> [Action item]:
Up to and including the line with "Definition set_next (v", return every line from the start of the entries below exactly.

── Dataset excerpts

(* ===== verification/LRUCache.v ===== *)
(** * The LRU cache (util/cache_impl.h, util/cache.cpp: LRUCache,
    ShardedLRUCache)

    Entries sit on one of two circular doubly-linked lists threaded through
    their [next] and [prev] fields - [lru_] (only the cache holds them) and
    [in_use_] (clients hold them too) - and in the hash table.  The heads of
    the lists are the records at addresses [lru_] and [in_use_] of the heap.
    The detailed model refines an abstract cache of two lists of handles and
    their client reference counts.  Operations hold [mutex_], so they are
    atomic. *)
From Stdlib Require Import ZArith Lia.
From stdpp Require Import base gmap fin_maps fin_sets sets numbers list.
From S2P Require Import Prelude Slice Hash HandleTable.

#[local] Open Scope Z_scope.

(** ** State *)

Definition lru_ : positive := 1.
Definition in_use_ : positive := 2.

(** [deleted] records the calls of the deleters: deleter, key and value. *)
Record LRUCache := {
  capacity_ : Z;
  usage_ : Z;
  handles : heap;
  table_ : HandleTable;
  deleted : list (Z * bytes * Z) }.

Definition set_next (v : option positive) (e : LRUHandle) : LRUHandle :=
  {| value := value e; deleter := deleter e; next_hash := next_hash e; next := v; prev := prev e;
     charge := charge e; in_cache := in_cache e; refs := refs e; hash := hash e;
     key_data := key_data e |}.
Definition set_prev (v : option positive) (e : LRUHandle) : LRUHandle :=
  {| value := value e; deleter := deleter e; next_hash := next_hash e; next := next e; prev := v;
     charge := charge e; in_cache := in_cache e; refs := refs e; hash := hash e;
     key_data := key_data e |}.
Definition set_refs (n : Z) (e : LRUHandle) : LRUHandle :=
  {| value := value e; deleter := deleter e; next_hash := next_hash e; next := next e;
     prev := prev e; charge := charge e; in_cache := in_cache e; refs := n; hash := hash e;
     key_data := key_data e |}.
Definition set_in_cache (b : bool) (e : LRUHandle) : LRUHandle :=
  {| value := value e; deleter := deleter e; next_hash := next_hash e; next := next e;
     prev := prev e; charge := charge e; in_cache := b; refs := refs e; hash := hash e;
     key_data := key_data e |}.

(** [e->field = ...] *)
Definition modify (h : heap) (e : positive) (f : LRUHandle → LRUHandle) : option heap :=
  hd ← (h !! e); Some (<[e := f hd]> h).

(** [e->next], [e->prev], for links that lead somewhere. *)
Definition nx (h : heap) (e : positive) : option positive := hd ← (h !! e); next hd.
Definition pv (h : heap) (e : positive) : option positive := hd ← (h !! e); prev hd.

Definition with_handles (c : LRUCache) (h : heap) : LRUCache :=
  {| capacity_ := capacity_ c; usage_ := usage_ c; handles := h; table_ := table_ c;
     deleted := deleted c |}.

(** ** Operations *)

(** [e->next->prev = e->prev; e->prev->next = e->next;] *)
Definition LRU_Remove (h : heap) (e : positive) : option heap :=
  n ← nx h e; p ← pv h e; h ← modify h n (set_prev (Some p));
  p ← pv h e; n ← nx h e; modify h p (set_next (Some n)).

Definition LRU_Append (h : heap) (list e : positive) : option heap :=
  h ← modify h e (set_next (Some list));
  lp ← pv h list; h ← modify h e (set_prev (Some lp));
  p ← pv h e; h ← modify h p (set_next (Some e));
  n ← nx h e; modify h n (set_prev (Some e)).

Definition Ref (h : heap) (e : positive) : option heap :=
  hd ← (h !! e);
  h ← (if (refs hd =? 1) && in_cache hd
       then h ← LRU_Remove h e; LRU_Append h in_use_ e else Some h);
  modify h e (λ hd, set_refs (u32 (refs hd + 1)) hd).

(** [Unref(e)], with its assertions. *)
Definition Unref (c : LRUCache) (e : positive) : option LRUCache :=
  hd ← (handles c !! e);
  if 0 <? refs hd then
    let n := u32 (refs hd - 1) in
    h ← modify (handles c) e (set_refs n);
    if n =? 0 then
      if in_cache hd then None
      else
        k ← handle_key h e;
        Some {| capacity_ := capacity_ c; usage_ := usage_ c; handles := delete e h;
                table_ := table_ c; deleted := deleted c ++ [(deleter hd, k, value hd)] |}
    else if in_cache hd && (n =? 1) then
      h ← LRU_Remove h e; h ← LRU_Append h lru_ e; Some (with_handles c h)
    else Some (with_handles c h)
  else None.

Definition FinishErase (c : LRUCache) (e : option positive) : option (bool * LRUCache) :=
  match e with
  | None => Some (false, c)
  | Some e =>
      hd ← (handles c !! e);
      if in_cache hd then
        h ← LRU_Remove (handles c) e;
        h ← modify h e (set_in_cache false);
        c ← Unref {| capacity_ := capacity_ c; usage_ := u64 (usage_ c - charge hd); handles := h;
                     table_ := table_ c; deleted := deleted c |} e;
        Some (true, c)
      else None
  end.

Definition head_handle (self : positive) : LRUHandle :=
  {| value := 0; deleter := 0; next_hash := None; next := Some self; prev := Some self;
     charge := 0; in_cache := false; refs := 0; hash := 0; key_data := [] |}.

(** The constructor, followed by [SetCapacity]. *)
Definition LRUCache_new (capacity : Z) : option LRUCache :=
  let h := <[lru_ := head_handle lru_]> (<[in_use_ := head_handle in_use_]> ∅) in
  '(h, t) ← HandleTable_new h;
  Some {| capacity_ := capacity; usage_ := 0; handles := h; table_ := t; deleted := [] |}.

Definition TotalCharge (c : LRUCache) : Z := usage_ c.

Definition LRU_Lookup (c : LRUCache) (key : bytes) (hs : Z) : option (option positive * LRUCache) :=
  e ← Table_Lookup (handles c) (table_ c) key hs;
  match e with
  | None => Some (None, c)
  | Some e => h ← Ref (handles c) e; Some (Some e, with_handles c h)
  end.

Definition LRU_Release (c : LRUCache) (handle : positive) : option LRUCache := Unref c handle.

(** [FinishErase(table_.Remove(key, hash))] *)
Definition erase_key (c : LRUCache) (key : bytes) (hs : Z) : option (bool * LRUCache) :=
  '(r, h, t) ← Table_Remove (handles c) (table_ c) key hs;
  FinishErase {| capacity_ := capacity_ c; usage_ := usage_ c; handles := h; table_ := t;
                 deleted := deleted c |} r.
Lemma ok_add on v k a e i :
  (∀ x, x ∈ cached a → is_Some (a_live a !! x)) → a_live a !! e = None → (on = true → forgotten a (i_key i)) →
  Shard (HashSlice (i_key i)) = k →
  shard_ok on v k a →
  shard_ok on (advance v (<[(k, e) := (entry_of i, 1%nat)]> (v_pins v))
                         (<[i_key i := ((k, e), entry_of i)]> (v_latest v)) [entry_of i]) k (a_add a e i).
Proof.
  intros Hlive He Hf Hk [H1 H2 H3 H4 H5 H6 H7].
  assert (Hc : cached (a_add a e i) = cached a ++ if on then [e] else []).
  { unfold cached, a_add. cbn [a_lru a_use]. rewrite H1. destruct on; [by rewrite <- app_assoc|by rewrite app_nil_r]. }
  assert (Hne : ∀ x, x ∈ cached a → x ≠ e) by (intros x Hx ->; destruct (Hlive e Hx); congruence).
  split; cbn [advance v_pins v_latest v_calls].
  - done.
  - intros ->. by rewrite Hc, app_nil_r, H2.
  - intros x. unfold pinned. cbn [a_add a_live]. destruct (decide (x = e)) as [->|Hx].
    + by rewrite !lookup_insert_eq.
    + rewrite !lookup_insert_ne by congruence. apply H3.
  - intros x j n. rewrite Hc. intros [Hx|Hx]%elem_of_app.
    + cbn [a_add a_live]. rewrite lookup_insert_ne by by apply not_eq_sym, Hne. intros Hj.
      destruct on; [|rewrite H2 in Hx by done; by apply elem_of_nil in Hx].
      rewrite lookup_insert_ne; [eauto|]. intros Hkj. by apply (Hf eq_refl x j n Hx Hj).
    + destruct on; [|by apply elem_of_nil in Hx]. apply list_elem_of_singleton in Hx as ->.
      cbn [a_add a_live]. rewrite lookup_insert_eq. intros [= <- <-]. apply lookup_insert_eq.
  - intros key x y z n Hl Hz Hkz ->. rewrite Hc. apply elem_of_app.
    destruct (decide (x = e)) as [->|Hx]; [right; by apply list_elem_of_singleton|left].
    rewrite (pinned_same a) in Hz by (cbn [a_add a_live]; by rewrite lookup_insert_ne).
    apply lookup_insert_Some in Hl as [[_ [= ? _]]|[_ Hl]]; [done|]. eauto.
  - rewrite Hc, length_app. destruct on; simpl; lia.
  - intros x j n. cbn [a_add a_live]. intros [[<- [= <- <-]]|[_ Hj]]%lookup_insert_Some; [lia|].
    specialize (H7 _ _ _ Hj). lia.
Qed.

(** Eviction takes idle entries. *)
Lemma evicts_pinned all c a a' l1 x :
  Rep c a → evicts all a a' l1 → pinned a' x = pinned a x.
Proof.
  intros Hr [V1 V2 V3 V4 V5 V6 V7]. unfold pinned. rewrite V4. case_decide as Hx; [|done].
  assert (x ∈ a_lru a) as [i ->]%(r_idle _ _ _ Hr) by (rewrite V1; apply elem_of_app; auto). done.
Qed.
Lemma completes_Insert c key hs v ch d e c' :
  LRU_Insert c key hs v ch d = Some (e, c') → completes (S_malloc key hs v ch d) c (R_handle e) c'.
Proof.
  unfold LRU_Insert. intros (c2 & E & (c3 & Ee & [= <- <-])%bind_Some)%bind_Some.
  econstructor; [reflexivity|]. set (c1 := with_handles c _) in *. clearbody c1.
  set (e := fresh _) in *. clearbody e. destruct (0 <? capacity_ c1) eqn:Ecap.
  - apply bind_Some in E as (h1 & E1 & (h2 & E2 & ([[old h3] t] & E3 & E4)%bind_Some)%bind_Some).
    econstructor; [cbn [section_step]; rewrite Ecap, E1; cbn [mbind option_bind]; rewrite E2; reflexivity|].
    econstructor; [reflexivity|].
    econstructor; [cbn [section_step handles table_ with_handles]; rewrite E3; reflexivity|].
    cbn [mbind option_bind] in E4.
    econstructor; [cbn [section_step]; unfold with_table; cbn; rewrite E4; reflexivity|].
    by eapply completes_evict.
  - apply bind_Some in E as (h1 & E1 & [= <-]).
    econstructor; [cbn [section_step]; rewrite Ecap, E1; reflexivity|].
    by eapply completes_evict.
Qed.

Lemma completes_Lookup c key hs e c' :
  LRU_Lookup c key hs = Some (e, c') → completes (S_find key hs) c (R_lookup e) c'.
Proof.
  unfold LRU_Lookup. intros ([x|] & E & H)%bind_Some.
  - apply bind_Some in H as (h & Eh & [= <- <-]).
    econstructor; [cbn [section_step]; rewrite E; reflexivity|].
    econstructor; [cbn [section_step]; rewrite Eh; reflexivity|constructor].
  - injection H as <- <-. econstructor; [cbn [section_step]; rewrite E; reflexivity|constructor].
Qed.
(** ** Steps of thread [i] *)

Inductive cache_step (i : nat) (m : machine) : machine → Prop :=
  | c_call cl :
      threads m !! i = Some P_outside → may_start cl m →
      cache_step i m
        {| shards := shards m; mutexes := mutexes m; last_id := last_id m; id_mutex := id_mutex m;
           threads := <[i := first cl]> (threads m); refs_held := refs_held m ∖ takes cl;
           events := events m ++ [Ev_call i cl] |}
  | c_enter cl k p :
      threads m !! i = Some (P_called cl) → enter cl = Some (k, p) → mutexes m !! k = Some None →
      cache_step i m (shard_mutex k (Some i) (goto i (P_inside k K_return p) m))
  | c_hash h hd :
      threads m !! i = Some (P_called (Call_Release h)) → entry_at m h = Some hd →
      cache_step i m (goto i (P_release h (Shard (hash hd))) m)
  | c_release h :
      threads m !! i = Some (P_release h h.1) → mutexes m !! h.1 = Some None →
      cache_step i m (shard_mutex h.1 (Some i) (goto i (P_inside h.1 K_return (S_unref h.2)) m))
  | c_value h hd :
      threads m !! i = Some (P_called (Call_Value h)) → entry_at m h = Some hd →
      cache_step i m (goto i (P_return (Ans_value (value hd))) m)
  | c_prune k :
      threads m !! i = Some (P_prune k) → (k < Z.to_nat kNumShards)%nat → mutexes m !! k = Some None →
      cache_step i m (shard_mutex k (Some i) (goto i (P_inside k K_prune (S_evict true R_void)) m))
  | c_prune_end k :
      threads m !! i = Some (P_prune k) → (Z.to_nat kNumShards <= k)%nat →
      cache_step i m (goto i (P_return Ans_void) m)
  | c_charge k n :
      threads m !! i = Some (P_charge k n) → (k < Z.to_nat kNumShards)%nat → mutexes m !! k = Some None →
      cache_step i m (shard_mutex k (Some i) (goto i (P_inside k (K_charge n) S_total) m))
  | c_charge_end k n :
      threads m !! i = Some (P_charge k n) → (Z.to_nat kNumShards <= k)%nat →
      cache_step i m (goto i (P_return (Ans_charge n)) m)
  | c_access k K p c p' c' :
      threads m !! i = Some (P_inside k K p) → mutexes m !! k = Some (Some i) → shards m !! k = Some c →
      section_step p c = Some (p', c') →
      cache_step i m (write_shard k c' (goto i (P_inside k K p') m))
  | c_unlock k K r t :
      threads m !! i = Some (P_inside k K (S_end r)) → mutexes m !! k = Some (Some i) →
      resume k K r = Some t → cache_step i m (shard_mutex k None (goto i t m))
  | c_id_lock :
      threads m !! i = Some (P_called Call_NewId) → id_mutex m = None →
      cache_step i m (write_id (last_id m) (Some i) (goto i P_id m))
  | c_id :
      threads m !! i = Some P_id → id_mutex m = Some i →
      cache_step i m (write_id (u64 (last_id m + 1)) (Some i) (goto i (P_id_unlock (u64 (last_id m + 1))) m))
  | c_id_unlock id :
      threads m !! i = Some (P_id_unlock id) → id_mutex m = Some i →
      cache_step i m (write_id (last_id m) None (goto i (P_return (Ans_id id)) m))
  | c_return x :
      threads m !! i = Some (P_return x) →
      cache_step i m
        {| shards := shards m; mutexes := mutexes m; last_id := last_id m; id_mutex := id_mutex m;
           threads := <[i := P_outside]> (threads m); refs_held := refs_held m ⊎ gives x;
           events := events m ++ [Ev_return i x] |}.

Definition any_cache_step (m m' : machine) : Prop := ∃ i, cache_step i m m'.

(** A thread waits for a mutex that another one holds. *)
Definition waits_for (t : cache_pc) (m : machine) (j : nat) : Prop :=
  match t with
  | P_called Call_NewId => id_mutex m = Some j
  | P_called cl => ∃ k p, enter cl = Some (k, p) ∧ mutexes m !! k = Some (Some j)
  | P_release h k => mutexes m !! k = Some (Some j)
  | P_prune k | P_charge k _ => mutexes m !! k = Some (Some j)
  | _ => False
  end.

(** ** The relation to atomic calls

    A call takes effect when its thread locks the shard: from then on the shard of the
    atomic cache is what the section will have made of it. *)

(** What a thread outside of critical sections has done. *)
Definition plain (t : cache_pc) : option status :=
  match t with
  | P_outside => Some A_outside
  | P_called Call_Prune | P_called Call_TotalCharge => None
  | P_called cl => Some (A_called cl)
  | P_release h k => if decide (k = h.1) then Some (A_called (Call_Release h)) else None
  | P_prune k => Some (A_prune k)
  | P_charge k n => Some (A_charge k n)
  | P_return x => Some (A_done x)
  | P_inside _ _ _ | P_id | P_id_unlock _ => None
  end.

(** A shard [c] in the implementation and [c'] in the atomic cache, while thread [i] is
    inside. *)
Record inside_rel (m : machine) (a : atomic_cache) (k i : nat) (c c' : LRUCache) : Prop := {
  ir_rel : ∃ K p r t s,
    threads m !! i = Some (P_inside k K p) ∧ completes p c r c' ∧ resume k K r = Some t ∧
    plain t = Some s ∧ statuses a !! i = Some s ∧
    ∀ e, r = R_handle e → references (known a) (k, e) = 1%nat }.

Definition shard_rel (m : machine) (a : atomic_cache) (k : nat) : Prop :=
  ∃ c c' o, shards m !! k = Some c ∧ shard_ (cache a) !! k = Some c' ∧ mutexes m !! k = Some o ∧
    match o with None => c = c' | Some i => inside_rel m a k i c c' end.

Definition thread_rel (m : machine) (a : atomic_cache) (i : nat) : Prop :=
  ∀ t, threads m !! i = Some t →
  match t with
  | P_inside k _ _ => mutexes m !! k = Some (Some i)
  | P_id | P_id_unlock _ => id_mutex m = Some i
  | _ => ∃ s, plain t = Some s ∧ statuses a !! i = Some s
  end.

Definition id_rel (m : machine) (a : atomic_cache) : Prop :=
  match id_mutex m with
  | None => last_id_ (cache a) = last_id m
  | Some i =>
      statuses a !! i = Some (A_done (Ans_id (last_id_ (cache a)))) ∧
      (threads m !! i = Some P_id ∧ last_id_ (cache a) = u64 (last_id m + 1) ∨
       threads m !! i = Some (P_id_unlock (last_id m)) ∧ last_id_ (cache a) = last_id m)
  end.

Record related (m : machine) (a : atomic_cache) : Prop := {
  re_shards k : (k < Z.to_nat kNumShards)%nat → shard_rel m a k;
  re_threads i : thread_rel m a i;
  re_id : id_rel m a;
  re_length : length (statuses a) = length (threads m);
  re_held : refs_held m = held a;
  re_events : events m = history a;
  re_mutexes : length (mutexes m) = Z.to_nat kNumShards;
  re_count : length (shards m) = Z.to_nat kNumShards }.

Lemma mutex_shard m a k o : related m a → mutexes m !! k = Some o → (k < Z.to_nat kNumShards)%nat.
Proof. intros R H. rewrite <- (re_mutexes _ _ R). by eapply lookup_lt_Some. Qed.

(** ** Lemmas: what a step leaves alone *)

Lemma shard_frame m a m' a' i t t' s' k :
  shard_rel m a k → threads m !! i = Some t → (∀ K p, t ≠ P_inside k K p) →
  threads m' = <[i := t']> (threads m) → statuses a' = <[i := s']> (statuses a) →
  shards m' !! k = shards m !! k → mutexes m' !! k = mutexes m !! k →
  shard_ (cache a') !! k = shard_ (cache a) !! k →
  (∀ e, references (known a') (k, e) = references (known a) (k, e)) → shard_rel m' a' k.
Proof.
  intros (c & c' & o & Ec & Ec' & Eo & H) Hi Ht Et Es E1 E2 E3 E4. exists c, c', o.
  split; [congruence|]. split; [congruence|]. split; [congruence|]. destruct o as [j|]; [|done].
  destruct H as [(K & p & r & u & s & Hj & Hc & Ha & Hp & Hs & Hr)].
  assert (i ≠ j) as Hne by (intros ->; rewrite Hj in Hi; injection Hi as <-; by eapply Ht).
  constructor. exists K, p, r, u, s. rewrite Et, Es, !list_lookup_insert_ne by done.
  split_and!; try done. intros e He. rewrite E4. auto.
Qed.

Lemma thread_frame m a m' a' i t' s' j :
  thread_rel m a j → j ≠ i → threads m' = <[i := t']> (threads m) → statuses a' = <[i := s']> (statuses a) →
  (∀ k, mutexes m !! k = Some (Some j) → mutexes m' !! k = Some (Some j)) →
  (id_mutex m = Some j → id_mutex m' = Some j) → thread_rel m' a' j.
Proof.
  intros H Hne Et Es Hm Hid t. rewrite Et, Es, !list_lookup_insert_ne by done. intros Ht. specialize (H t Ht).
  destruct t; auto.
Qed.

Definition in_id (t : cache_pc) : Prop := match t with P_id | P_id_unlock _ => True | _ => False end.

Lemma id_frame m a m' a' i t t' s' :
  id_rel m a → threads m !! i = Some t → ¬ in_id t →
  threads m' = <[i := t']> (threads m) → statuses a' = <[i := s']> (statuses a) →
  id_mutex m' = id_mutex m → last_id m' = last_id m → last_id_ (cache a') = last_id_ (cache a) → id_rel m' a'.
Proof.
  unfold id_rel. intros H Hi Ht Et Es -> -> ->. destruct (id_mutex m) as [j|]; [|done].
  assert (i ≠ j) as Hne.
  { intros ->. destruct H as [_ [[Hj _]|[Hj _]]]; rewrite Hj in Hi; injection Hi as <-; by apply Ht. }
  by rewrite Et, Es, !list_lookup_insert_ne.
Qed.

(** Thread [i] makes a step that concerns at most one shard and, if [b], the ids. *)
Lemma related_step (o : option nat) (b : bool) i m a m' a' t t' s' :
  related m a → threads m !! i = Some t →
  threads m' = <[i := t']> (threads m) → statuses a' = <[i := s']> (statuses a) →
  (∀ k K p, t = P_inside k K p → o = Some k) →
  (∀ k, o ≠ Some k → shards m' !! k = shards m !! k ∧ mutexes m' !! k = mutexes m !! k ∧
     shard_ (cache a') !! k = shard_ (cache a) !! k ∧
     ∀ e, references (known a') (k, e) = references (known a) (k, e)) →
  (∀ k, o = Some k → (∀ j, mutexes m !! k = Some (Some j) → j = i) ∧ shard_rel m' a' k) →
  (if b then id_rel m' a' ∧ ∀ j, id_mutex m = Some j → j = i
   else ¬ in_id t ∧ id_mutex m' = id_mutex m ∧ last_id m' = last_id m ∧ last_id_ (cache a') = last_id_ (cache a)) →
  thread_rel m' a' i → refs_held m' = held a' → events m' = history a' →
  length (mutexes m') = length (mutexes m) → length (shards m') = length (shards m) → related m' a'.
Proof.
  intros [R1 R2 R3 R4 R5 R6 R7 R8] Hi Et Es Hin Hout Ho Hid Hti Hh He Hl Hl'. split; try done.
  - intros k Hk. destruct (decide (o = Some k)) as [Ek|Hk']; [by apply Ho|].
    destruct (Hout k Hk') as (E1 & E2 & E3 & E4). eapply shard_frame; try done; [by apply R1|].
    intros K p ->. by apply Hk', (Hin k K p).
  - intros j. destruct (decide (j = i)) as [->|Hne]; [done|]. eapply thread_frame; try done.
    + intros k Hk. destruct (decide (o = Some k)) as [Ek|Hk'].
      * by destruct (Hne (proj1 (Ho k Ek) j Hk)).
      * destruct (Hout k Hk') as (_ & E & _). by rewrite E.
    + intros Hj. destruct b; [by destruct (Hne (proj2 Hid j Hj))|]. destruct Hid as (_ & E & _). by rewrite E.
  - destruct b; [by apply Hid|]. destruct Hid as (Hn & E1 & E2 & E3). by eapply id_frame.
  - by rewrite Et, Es, !length_insert.
  - congruence.
  - congruence.
Qed.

────

> [Exercise output]:
(* ===== verification/LRUCache.v ===== *)
(** * The LRU cache (util/cache_impl.h, util/cache.cpp: LRUCache,
    ShardedLRUCache)

    Entries sit on one of two circular doubly-linked lists threaded through
    their [next] and [prev] fields - [lru_] (only the cache holds them) and
    [in_use_] (clients hold them too) - and in the hash table.  The heads of
    the lists are the records at addresses [lru_] and [in_use_] of the heap.
    The detailed model refines an abstract cache of two lists of handles and
    their client reference counts.  Operations hold [mutex_], so they are
    atomic. *)
From Stdlib Require Import ZArith Lia.
From stdpp Require Import base gmap fin_maps fin_sets sets numbers list.
From S2P Require Import Prelude Slice Hash HandleTable.

#[local] Open Scope Z_scope.

(** ** State *)

Definition lru_ : positive := 1.
Definition in_use_ : positive := 2.

(** [deleted] records the calls of the deleters: deleter, key and value. *)
Record LRUCache := {
  capacity_ : Z;
  usage_ : Z;
  handles : heap;
  table_ : HandleTable;
  deleted : list (Z * bytes * Z) }.

Definition set_next (v : option positive) (e : LRUHandle) : LRUHandle :=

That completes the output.